## Task
Write out, word for word, every line in the data below from the one containing "rewrite E. intros" to the one containing "split; [rewrite splice_length", both of them included.

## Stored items
........

(** The new block, and what was there before. *)
Lemma growing_keeps w p n L a n' p' w' d : regions ((p, n) :: L) d -> mem cm w d -> 0 <= n' <= UINT32_MAX ->
  growing_realloc impl (cm_memory cm) w p n a n' = (TURBOWASM_OK, p', w') ->
  p' = align_to (zlen d) 8 /\ p' <= UINT32_MAX /\
  exists d', mem cm w' d' /\ p' + n' <= zlen d' /\ agree (covers L) d d' /\ slice d' p' (Z.min n n') = slice d p (Z.min n n').
Proof using Hk.
  intros [Hin _] Hd Hn'. inversion Hin as [|? ? (Hp & Hn & Hpn) HinL]; subst. cbn [fst snd] in *. pose proof (mem_size cm Hk _ _ Hd) as [Hmax Hb].
  unfold growing_realloc. destruct (proj2 (proj2 Hd)) as (loc & m & Hl & Hsh & Hdm). rewrite Hl, Hdm. cbv zeta.
  destruct (memory_locate_spec _ _ _ _ _ Hl Hk (proj1 Hd)) as (_ & Hat & Hm). pose proof (mw_page _ Hm) as Hpage.
  destruct (align_to_spec (zlen d) 8 eq_refl) as [Ha _]. set (q := align_to (zlen d) 8) in Ha |- *.
  destruct (Z.gtb_spec q UINT32_MAX) as [|Hq]; [done|]. set (x := q + n' - zlen d). set (delta := (x + page_size m - 1) / page_size m).
  assert (Hdelta : x <= delta * page_size m /\ 0 <= delta <= x).
  { pose proof (Z.div_mod (x + page_size m - 1) (page_size m) ltac:(lia)) as E. fold delta in E.
    pose proof (Z.mod_pos_bound (x + page_size m - 1) (page_size m) ltac:(lia)) as Hr.
    split; [nia|]. split; [apply Z.div_pos; lia|]. destruct (Z.eq_dec x 0) as [->|Hx]; [rewrite Z.add_0_l in E, Hr; nia|nia]. }
  destruct (turbowasm_instance_memory_grow64 _ _ _ _ _) as [[[] w1] previous] eqn:Hg; try done. destruct (Z.eqb_spec previous UINT64_MAX) as [|Hprev]; [done|].
  destruct (mem_grow w d delta w1 previous Hd) as (loc' & m' & Hl' & Hd1); [unfold is_uint, UINT32_MAX, x in *; lia|done|done|].
  rewrite Hl in Hl'. injection Hl' as <- <-. set (d1 := d ++ _) in Hd1.
  assert (Hlen1 : zlen d1 = zlen d + delta * page_size m) by (unfold d1; rewrite length_app, length_replicate; lia).
  assert (Hs : zlen (slice d p (Z.min n n')) = Z.min n n') by (rewrite slice_length; lia).
  destruct (mem_write cm Hk w1 d1 q (slice d p (Z.min n n')) Hd1) as (w2 & E & Hd2); [lia|unfold x in *; lia|by apply slice_bytes_ok|].
  rewrite E. intros [= <- <-]. split; [done|]. split; [done|]. exists (splice d1 q (slice d p (Z.min n n'))). split; [done|].
  assert (Hroom : q + Z.min n n' <= zlen d1) by (unfold x in *; lia).
  split; [rewrite splice_length by (rewrite ?Hs; lia); unfold x in *; lia|]. split.
  - assert (Hold : forall i, covers L i -> i < zlen d).
    { intros i (r & Hr & Hi). rewrite Forall_forall in HinL. destruct (HinL r Hr) as (_ & _ & ?). unfold within in Hi. lia. }
    eapply agree_trans; [by apply agree_grow|]. eapply agree_mono; [|apply splice_agree; rewrite ?Hs; lia].
    intros i _ Hi. specialize (Hold i Hi). unfold within. lia.
  - pose proof (slice_splice_same d1 q (slice d p (Z.min n n')) ltac:(lia)) as Hsame. rewrite Hs in Hsame. apply Hsame. lia.
Qed.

........

## Exercise result
  rewrite E. intros [= <- <-]. split; [done|]. split; [done|]. exists (splice d1 q (slice d p (Z.min n n'))). split; [done|].
  assert (Hroom : q + Z.min n n' <= zlen d1) by (unfold x in *; lia).
  split; [rewrite splice_length by (rewrite ?Hs; lia); unfold x in *; lia|]. split.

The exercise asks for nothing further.